EXERCISE DIRECTIONS
In the reply, include exactly the lines of the entries below from the first to the line with "- A [dict] whose", that line included.

DATASET RECORDS
(** * ircbot: the channel database of a single-server IRC bot

    A shallow embedding of [ircbot.py]: the case-folding dictionary
    [IRCDict], the per-channel record [Channel] and the event handlers of
    [SingleServerIRCBot], followed by the properties of the specification
    that concern them.

    Python objects are embedded as follows.
    - [bytes] are [string]s (a [string] is a list of 8-bit characters).
    - A [dict] whose iteration order can be observed ([IRCDict.data]) is an
      insertion-ordered association list, see [PyDict].  A [dict] that is
      only ever indexed ([IRCDict.canon_keys], [Channel.modes]) is a [gmap].
    - A method that mutates its receiver returns the new receiver.
    - A method that can raise returns a [result]; a raised exception aborts
      the caller, and the partially updated receiver is not observed. *)

From Stdlib Require Import ZArith Ascii String.
From stdpp Require Import gmap strings list fin_maps.

Local Open Scope string_scope.
Local Open Scope Z_scope.

(** ** Exceptions *)

Inductive exn : Set :=
| KeyError
| IndexError
| AttributeError.

Inductive result (A : Type) : Type :=
| Ok (a : A)
| Raise (e : exn).
Arguments Ok {A} a.
Arguments Raise {A} e.

#[global] Instance result_ret : MRet result := fun A a => Ok a.
#[global] Instance result_bind : MBind result := fun A B f m =>
  match m with
  | Ok a => f a
  | Raise e => Raise e
  end.

(** [d[k]] on a builtin dict or list: the value, or the exception [e]. *)
Definition subscript {A : Type} (e : exn) (o : option A) : result A :=
  match o with
  | Some a => Ok a
  | None => Raise e
  end.
(** * HRMS front-end: candidate intake, pipeline actions, gateway and session

    A shallow embedding of the parts of the HRMS browser front-end that the
    specification makes claims about:

    - [js/utils.js]   : [isValidFileType], [isValidFileSize];
    - [js/api.js]     : [request], [handleResponse], the [CONFIG] constants;
    - [js/auth.js]    : [getUser], [refreshToken], [hasPermission];
    - the HR module   : [parseFilename], [handleFiles], [handleCVUpload],
                        [loadCandidatesByStage], the stage submit handlers,
                        [getStatusBadge], [handleCandidateSearch],
                        [handleRequirementFilter], the rejection modal.

    Conventions of the embedding.

    - A JavaScript string is a [string]: a sequence of code units, each an
      [ascii] read as a code unit in the range 0..255 (Basic Latin and
      Latin-1).  Code units above 255 are outside the model.
    - Module-level [let] variables become fields of a state record that is
      passed explicitly; what a handler does to the outside world (remote
      calls, toasts, renders) is returned as a list of events, in order.
    - An [await]ed remote call takes its outcome from an explicit script of
      outcomes, consumed in call order.
    - A [throw] is the [Throw] constructor of a result type. *)

From Stdlib Require Import String Ascii List ZArith Bool Lia Arith DecimalString.
Import ListNotations.

Local Open Scope string_scope.
Local Open Scope list_scope.

#[local] Set Warnings "-register-all".

(** ** JavaScript string primitives *)

Module JSString.

(** Code unit of a character. *)
Definition code (c : ascii) : nat := nat_of_ascii c.

(** [\d] of a JavaScript regular expression: the ten ASCII digits. *)
Definition isDigit (c : ascii) : bool :=
  (48 <=? code c)%nat && (code c <=? 57)%nat.

(** White space and line terminators removed by [String.prototype.trim],
    restricted to code units below 256: TAB, LF, VT, FF, CR, SP, NBSP. *)
Definition isSpace (c : ascii) : bool :=
  ((9 <=? code c)%nat && (code c <=? 13)%nat)
  || (code c =? 32)%nat || (code c =? 160)%nat.

(** [String.prototype.toLowerCase] on one code unit below 256:
    A..Z and the Latin-1 capitals (all of U+00C0..U+00DE but U+00D7). *)
Definition lowerChar (c : ascii) : ascii :=
  let n := code c in
  if ((65 <=? n)%nat && (n <=? 90)%nat)
     || ((192 <=? n)%nat && (n <=? 222)%nat && negb (n =? 215)%nat)
  then ascii_of_nat (n + 32)
  else c.

Fixpoint toLowerCase (s : string) : string :=
  match s with
  | EmptyString => EmptyString
  | String c r => String (lowerChar c) (toLowerCase r)
  end.

Fixpoint all (p : ascii -> bool) (s : string) : bool :=
  match s with
  | EmptyString => true
  | String c r => p c && all p r
  end.

Definition isEmpty (s : string) : bool :=
  match s with EmptyString => true | _ => false end.

(** [s.startsWith(t)]. *)
Fixpoint startsWith (t s : string) : bool :=
  match t, s with
  | EmptyString, _ => true
  | String a t', String b s' => Ascii.eqb a b && startsWith t' s'
  | String _ _, EmptyString => false
  end.

(** [s.includes(t)]: [t] occurs in [s] at some position. *)
Fixpoint includes (s t : string) : bool :=
  startsWith t s
  || match s with
     | EmptyString => false
     | String _ r => includes r t
     end.

(** [s.split(sep)] for a one-character separator.  The result is never
    empty: the empty string splits into one empty segment. *)
Fixpoint split (sep : ascii) (s : string) : list string :=
  match s with
  | EmptyString => [EmptyString]
  | String c r =>
      if Ascii.eqb c sep then EmptyString :: split sep r
      else match split sep r with
           | h :: t => String c h :: t
           | [] => [String c EmptyString]
           end
  end.

(** [parts.join(sep)]. *)
Fixpoint join (sep : string) (parts : list string) : string :=
  match parts with
  | [] => EmptyString
  | [p] => p
  | p :: rest => (p ++ sep ++ join sep rest)%string
  end.

(** [parts.pop()] on a non-empty array: its last element. *)
Definition pop (parts : list string) : string := last parts EmptyString.

Fixpoint trimStart (s : string) : string :=
  match s with
  | EmptyString => EmptyString
  | String c r => if isSpace c then trimStart r else s
  end.

Fixpoint trimEnd (s : string) : string :=
  match s with
  | EmptyString => EmptyString
  | String c r =>
      let r' := trimEnd r in
      if isSpace c && isEmpty r' then EmptyString else String c r'
  end.

(** [s.trim()]. *)
Definition trim (s : string) : string := trimEnd (trimStart s).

TASK OUTPUT
(** * ircbot: the channel database of a single-server IRC bot

    A shallow embedding of [ircbot.py]: the case-folding dictionary
    [IRCDict], the per-channel record [Channel] and the event handlers of
    [SingleServerIRCBot], followed by the properties of the specification
    that concern them.

    Python objects are embedded as follows.
    - [bytes] are [string]s (a [string] is a list of 8-bit characters).
    - A [dict] whose iteration order can be observed ([IRCDict.data]) is an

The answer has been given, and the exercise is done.